WHAT YOU WILL DO: Bring together every line in the data that includes "AgentId".

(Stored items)
== == ==
(** C35 (an answer says what became of the batch). A retryable answer is given only for
    a batch the source has not seen, so a client that sends it again sends it once; a
    refusal of the bytes comes with a source that is unchanged or has counted the
    batch as undecodable; and a plain success - 200 with nothing in it - means the
    batch was taken with nothing of it malformed, lost or dropped, as the source's
    counters tell it: one that has reached its maximum no longer moves. *)
Theorem an_answer_says_what_became_of_the_batch `{!OtlpSourceLaws} (raw : list byte) (gzip : bool) (caller : option AgentId) (d d' : IngestDoor O P K) (r : Response)
    (Hrun : submit raw gzip caller d = Some (r, d')) :
  let o := d.(dr_source) in let o' := d'.(dr_source) in
  (is_retryable r.(rs_status) = true -> o' = o) /\
  (r.(rs_status) = StPayloadTooLarge -> o' = o) /\
  (r.(rs_status) = StBadRequest -> o' = o \/ malformed_batches o < malformed_batches o') /\
  (r.(rs_status) = StOk -> exists body at_, decompress raw gzip d.(dr_config) = Some (Ok body) /\ o' = accept_as body at_ caller o /\
     source_pending o < d.(dr_config).(cf_max_pending) /\ malformed_batches o' = malformed_batches o /\
     (r.(rs_body) = [] <-> lost o' = lost o /\ dropped_spans o' = dropped_spans o)) /\
  r.(rs_status) ∈ [StOk; StBadRequest; StPayloadTooLarge; StServiceUnavailable].
Proof.
  cbv zeta. unfold submit in Hrun. destruct (decompress raw gzip (dr_config d)) as [[body|response]|] eqn:Ed; cbn [mbind option_bind] in Hrun; [|injection Hrun as <- <-|done].
  2: { assert (Hr : response.(rs_status) = StPayloadTooLarge \/ response.(rs_status) = StBadRequest).
       { unfold decompress in Ed. destruct gzip; [|done]. destruct (gunzip _ _) as [[b|e]|]; [done| |done]. cbn [mbind option_bind] in Ed.
         destruct e; injection Ed as <-; first [left; reflexivity|right; reflexivity]. }
       destruct Hr as [->| ->]; (split_and!; [done|done|by left|done|set_solver]). }
  unfold submit_decoded in Hrun. destruct (store_now (dr_clock d)) as [at_ k]. unfold with_source, hand_over in Hrun. cbn [dr_source dr_source_poisoned set_clock dr_config dr_auth] in Hrun.
  destruct (dr_source_poisoned d); [injection Hrun as <- <-; split_and!; [done|done|done|done|set_solver]|].
  destruct (Z.leb_spec (cf_max_pending (dr_config d)) (source_pending (dr_source d))); [injection Hrun as <- <-; split_and!; [done|done|done|done|set_solver]|].
  pose proof (malformed_grows body at_ caller (dr_source d)). pose proof (lost_grows body at_ caller (dr_source d)). pose proof (dropped_grows body at_ caller (dr_source d)).
  set (o' := accept_as body at_ caller (dr_source d)) in *. destruct (Z.ltb_spec 0 (malformed_batches o' - malformed_batches (dr_source d))) as [Hm|Hm].
  { injection Hrun as <- <-. split_and!; [done|done|intros _; right; cbn; lia|done|set_solver]. }
  destruct (Z.ltb_spec 0 (lost o' - lost (dr_source d) + (dropped_spans o' - dropped_spans (dr_source d)))) as [Hr|Hr]; injection Hrun as <- <-.
  - split_and!; [done|done|done| |set_solver]. intros _. exists body, at_. split_and!; [done|done|done|cbn; lia|]. cbn [rs_body with_body replace_header Response_new dr_source set_source].
    split; [|intros []; lia]. unfold encode_export_response. destruct (Z.eqb_spec (lost o' - lost (dr_source d) + (dropped_spans o' - dropped_spans (dr_source d))) 0); [lia|]. done.
  - split_and!; [done|done|done| |set_solver]. intros _. exists body, at_. split_and!; [done|done|done|cbn; lia|]. cbn [rs_body with_body replace_header Response_new dr_source set_source].
    split; [intros _; lia|done].
Qed.

End facts.

(** ** A sample connection *)

Module Sample.

(** A source that keeps what it is given and calls an empty batch undecodable. *)
Definition Kept : Type := list (list byte * option AgentId).

#[local] Instance kept_source : OtlpSource Kept := {
  source_pending o := Z.of_nat (length o);
  malformed_batches o := Z.of_nat (length (List.filter (fun b => bool_decide (b.1 = [])) o));
  lost _ := 0;
  dropped_spans _ := 0;
  not_the_caller _ := 0;
  accept_as body _ caller o := o ++ [(body, caller)];
}.

#[local] Instance kept_source_laws : OtlpSourceLaws (O := Kept).
Proof.
  split; intros body at_ caller o; cbn; [|done|done]. rewrite List.filter_app, length_app. lia.
Qed.

(** A provider with one credential, whose principal is an agent. *)
#[local] Instance one_credential : AuthProvider unit := {
  authenticate_request request p :=
    (match request_header request (lit "authorization") with
     | Some v => if bool_decide (v = lit "Bearer yes") then Ok (MkPrincipal (MkToken (lit "agent://acme/bot")) (lit "sample")) else Err (AdRejected "no")
     | None => Err (AdRejected "none")
     end, p);
  authorize _ action _ p := (if bool_decide (action = AcIngest) then DeAllow else DeDeny, p);
}.

#[local] Instance to_list : Write (list byte) := { write_all buf out := (Ok tt, out ++ buf); flush out := (Ok tt, out) }.
#[local] Instance no_shutdown : Shutdown (list byte) := fun _ w => w.
#[local] Instance still_clock : Instants unit := fun t => (0, t).
#[local] Instance far_end : LastInstant unit := secs (2 ^ 63 - 1).
#[local] Instance still_store_clock : StoreClock unit := fun k => (7, k).

Definition door : IngestDoor Kept unit unit :=
  with_auth (Door_new [] Config_default tt) (binding_records_to_the_caller (Gate_new tt (lit "acme"))).

Definition request (credential : str) (body : list byte) : list byte :=
  lit "POST /v1/traces HTTP/1.1" ++ crlf ++ lit "Host: a" ++ crlf ++ lit "Authorization: " ++ credential ++ crlf ++
  lit "Content-Type: application/x-protobuf" ++ crlf ++ lit "Content-Length: " ++ Completeness.decimal (Z.of_nat (length body)) ++ crlf ++ crlf ++ body.

(** Two requests, each waiting for its answer, the second without the credential. *)
Definition stream : list Arrival := [Arrives (request (lit "Bearer yes") (lit "abc")); Says IoWouldBlock; Arrives (request (lit "Bearer no") (lit "def"))].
== == ==
ANSWER TO THIS PROBLEM:
Theorem an_answer_says_what_became_of_the_batch `{!OtlpSourceLaws} (raw : list byte) (gzip : bool) (caller : option AgentId) (d d' : IngestDoor O P K) (r : Response)
Definition Kept : Type := list (list byte * option AgentId).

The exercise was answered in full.